С наступлением лета дом оживился еще более. Аббат Фожа стал принимать в конце сада, в беседке, приверженцев супрефектуры и председателя. По распоряжению Марты Роза купила дюжину садовых стульев, чтобы можно было сидеть на воздухе, не таская каждый раз стульев из столовой. Установился обычай: каждый вторник, после полудня, калитки в тупичок открывались, мужчины и дамы заходили навестить господина кюре по-соседски, в соломенных шляпах, в туфлях, расстегнутых сюртуках, в подколотых булавками юбках. Гости приходили поодиночке; но в конце концов оба кружка оказывались в полном составе и, перемешавшись, слившись, приятно проводили время, в величайшем согласии перемывая косточки своим ближним.
– Вы не боитесь, – сказал однажды де Бурде Растуалю, – что могут посмотреть косо на наши встречи с кликой супрефектуры?.. Ведь уже приближаются выборы.
– Почему бы стали на это косо смотреть? – спросил Растуаль. – Мы же не ходим в супрефектуру, мы здесь на нейтральной почве… А потом, друг мой, это ведь запросто, без всяких церемоний. Я в полотняном пиджаке. Это – частная жизнь, Никто не имеет права вмешиваться в то, что я делаю у себя дома. Вне дома – это другое дело; там мы принадлежим публике… На улице мы с господином Пекером даже не раскланиваемся.
– Господин Пекер-де-Соле очень выигрывает при более близком знакомстве, – помолчав, заметил бывший префект.

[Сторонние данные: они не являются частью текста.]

(* ===== verification/KubeExec.v ===== *)
(** Commands in pods and port forwarding: src/server/kube-exec.go and
    src/server/kube-portfwd.go. *)
From S2P Require Import Prelude Go Errors Types Sys.
#[local] Open Scope go_scope.

Section kube_exec.
Context `{PkgErrors}.

(** A writer is [true] when not nil.  What the command wrote to the stdout writer comes
    with the error. *)
Definition ExecutePod (clientset : Clientset) (config : RestConfig)
  (namespace podName containerName : string) (stdin : option string)
  (stdout stderr : bool) (commands : list string) : prog sysE (string * option error) :=
  let req := {|
    Exec_Namespace := namespace;
    Exec_Pod := podName;
    Exec_Container := containerName;
    Exec_Command := commands;
    Exec_Stdin := bool_decide (stdin ≠ None);
    Exec_Stdout := stdout;
    Exec_Stderr := stderr
  |} in
  err <- call (ENewSPDYExecutor config req);;
  match err with
  | Some err => Ret (EmptyString, Some (WithStack err))
  | None =>
      r <- call (EStream req stdin);;
      match r with
      | (out, Some err) => Ret (out, Some (WithStack err))
      | (out, None) => Ret (out, None)
      end
  end.

(** [cmd := []string{"/bin/sh", "-c", s}]. *)
Definition sh (s : string) : list string := ["/bin/sh"; "-c"; s].

Definition GetPodEnv (clientset : Clientset) (config : RestConfig)
  (namespace podName containerName : string) (stderr : bool) (env : string)
  : prog sysE (result string error) :=
  let cmd := sh ("echo ${" +:+ env +:+ "}") in
  r <- ExecutePod clientset config namespace podName containerName None true stderr cmd;;
  match r with
  | (_, Some err) => Ret (Err err)
  | (v, None) => Ret (Ok v)
  end.

Definition SetPodEnv (clientset : Clientset) (config : RestConfig)
  (namespace podName containerName : string) (stderr : bool) (env value : string)
  : prog sysE (option error) :=
  let cmd := sh ("export " +:+ env +:+ "=" +:+ value) in
  r <- ExecutePod clientset config namespace podName containerName None false stderr cmd;;
  match r with
  | (_, Some err) => Ret (Some err)
  | (_, None) => Ret None
  end.

Definition ReadPodFile (clientset : Clientset) (config : RestConfig)
  (namespace podName containerName : string) (stderr : bool) (path : string)
  : prog sysE (result string error) :=
  let cmd := sh ("cat " +:+ path) in
  r <- ExecutePod clientset config namespace podName containerName None true stderr cmd;;
  match r with
  | (_, Some err) => Ret (Err err)
  | (v, None) => Ret (Ok v)
  end.

Definition WritePodFile (clientset : Clientset) (config : RestConfig)
  (namespace podName containerName : string) (stderr : bool)
  (path content permission : string) : prog sysE (option error) :=
  let chmod := if bool_decide (permission = "") then ""
               else "&& chmod " +:+ permission +:+ " " +:+ path in
  let cmd := sh ("cat > " +:+ path +:+ " " +:+ chmod) in
  r <- ExecutePod clientset config namespace podName containerName (Some content) false
         stderr cmd;;
  match r with
  | (_, Some err) => Ret (Some err)
  | (_, None) => Ret None
  end.

(** * Port forwarding *)

(** [strings.TrimLeft s cutset]: drops leading characters while they are in [cutset]. *)
Fixpoint TrimLeft (s cutset : string) : string :=
  match s with
  | EmptyString => EmptyString
  | String a s' => if str_contains (String a EmptyString) cutset then TrimLeft s' cutset else s
  end.

Definition NewKubePortForward (config : RestConfig) (namespace podName : string)
  (localPort podPort : Z) (stopChan readyChan : chan)
  : prog sysE (result portfwd error) :=
  let path := "/api/v1/namespaces/" +:+ namespace +:+ "/pods/" +:+ podName
                +:+ "/portforward" in
  let host := TrimLeft (Host config) "htps:/" in
  let addrs := ["0.0.0.0"] in
  let ports := [itoa localPort +:+ ":" +:+ itoa podPort] in
  err <- call (ERoundTripperFor config);;
  match err with
  | Some err => Ret (Err (WithStack err))
  | None =>
      stacked (call (ENewOnAddresses (mkPortForwardSpec "https" path host addrs ports)
        stopChan readyChan))
  end.

Definition OpenKubePortForwardReady (config : RestConfig) (namespace podName : string)
  (localPort podPort : Z) (stopChan : chan) : prog sysE (option error) :=
  readyChan <- call EReadyChanMake;;
  errorChan <- call EErrChanMake;;
  r <- NewKubePortForward config namespace podName localPort podPort stopChan readyChan;;
  match r with
  | Err err => Ret (Some err)
  | Ok kubePortFwd =>
      go (err <- call (EForwardPorts kubePortFwd);;
          match err with
          | Some err => LogWarn (Error err);; call (EErrChanSend errorChan err)
          | None => Ret tt
          end);;
      r <- call (ESelectReady readyChan errorChan);;
      match r with
      | None => Ret None
      | Some err => Ret (Some err)
      end
  end.

End kube_exec.

(** * Lemmas *)

Section kube_exec_effects.
Context `{PkgErrors}.

Lemma only_ExecutePod cs cfg ns pod c stdin out err cmd :
  only [KExec] (ExecutePod cs cfg ns pod c stdin out err cmd).
Proof. unfold ExecutePod. solve_only. Qed.
#[local] Hint Resolve only_ExecutePod : only.

Lemma only_ReadPodFile cs cfg ns pod c err path :
  only [KExec] (ReadPodFile cs cfg ns pod c err path).
Proof. unfold ReadPodFile. solve_only. Qed.

Lemma only_WritePodFile cs cfg ns pod c err path content perm :
  only [KExec] (WritePodFile cs cfg ns pod c err path content perm).
Proof. unfold WritePodFile. solve_only. Qed.

Lemma only_NewKubePortForward cfg ns pod lp pp stop ready :
  only [KPortFwd] (NewKubePortForward cfg ns pod lp pp stop ready).
Proof. unfold NewKubePortForward. solve_only. Qed.
#[local] Hint Resolve only_NewKubePortForward : only.

Lemma only_OpenKubePortForwardReady cfg ns pod lp pp stop :
  only [KErrChan; KPortFwd] (OpenKubePortForwardReady cfg ns pod lp pp stop).
Proof. unfold OpenKubePortForwardReady. solve_only. Qed.

End kube_exec_effects.

#[export] Hint Resolve only_ExecutePod only_ReadPodFile only_WritePodFile
  only_NewKubePortForward only_OpenKubePortForwardReady : only.

Definition in_cutset (a : ascii) (cutset : string) : bool :=
  str_contains (String a EmptyString) cutset.

Lemma TrimLeft_app s cutset a t :
  TrimLeft s cutset = EmptyString → in_cutset a cutset = false →
  TrimLeft (s +:+ String a t) cutset = String a t.
Proof.
  intros Hs Ha. induction s as [|b s IH].
  - change (TrimLeft (String a t) cutset = String a t). cbn [TrimLeft].
    unfold in_cutset in Ha. by rewrite Ha.
  - change (String b s +:+ String a t) with (String b (s +:+ String a t)).
    cbn [TrimLeft] in *. destruct (str_contains (String b EmptyString) cutset); [auto|done].
Qed.

(** * Properties *)

(** The host of the port-forward URL is the host of the REST configuration without its
    scheme, for every host name or address that starts with none of the characters
    h, t, p, s, colon and slash. *)
Theorem portforward_host (scheme : string) (a : ascii) (t : string) :
  scheme ∈ ["http://"; "https://"] → in_cutset a "htps:/" = false →
  TrimLeft (scheme +:+ String a t) "htps:/" = String a t.
Proof.
  intros Hs Ha. apply TrimLeft_app; [|done].
  repeat (apply elem_of_cons in Hs as [->|Hs]; [done|]). by apply not_elem_of_nil in Hs.
Qed.

Lemma portforward_host_witness :
  "https://" ∈ ["http://"; "https://"] ∧
  TrimLeft ("https://" +:+ "192.168.0.12:8443") "htps:/" = "192.168.0.12:8443".
Proof.
  split; [by right; left|]. apply (portforward_host "https://" "1"%char "92.168.0.12:8443").
  - by right; left.
  - reflexivity.
Defined.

– Совершенно верно, – согласился председатель, – я в восторге, что с ним познакомился… А какой достойный человек аббат Фожа!.. Нет, я совершенно не боюсь, что про меня будут злословить из-за того, что я посещаю нашего милейшего соседа.
По мере приближения общих выборов де Бурде стал беспокоиться; он говорил, что наступившая жара его сильно утомляет. Часто на него нападали сомнения, и он делился ими с Растуалем, ища у него опоры. Вообще же в саду Муре политики никогда не касались. Однажды днем, тщетно поискав, с чего бы начать, чтобы навести разговор на интересующую его тему, де Бурде воскликнул; обращаясь к доктору Поркье:
– Скажите, доктор, вы сегодня утром читали «Правительственный вестник»? Наш маркиз наконец заговорил; он произнес ровно тринадцать слов, – я нарочно их сосчитал… Бедняга Лагрифуль! Он имел умопомрачительный успех!
Аббат Фожа с лукавым добродушием поднял палец.
– Не надо политики, господа, не надо политики! – проговорил он.
Пекер-де-Соле беседовал с Растуалем; оба притворились, что ничего не слышали. Г-жа де Кондамен улыбнулась. Обращаясь к аббату Сюрену, она продолжала:
– Это правда, господин аббат, что ваши стихари крахмалят очень слабым раствором клея?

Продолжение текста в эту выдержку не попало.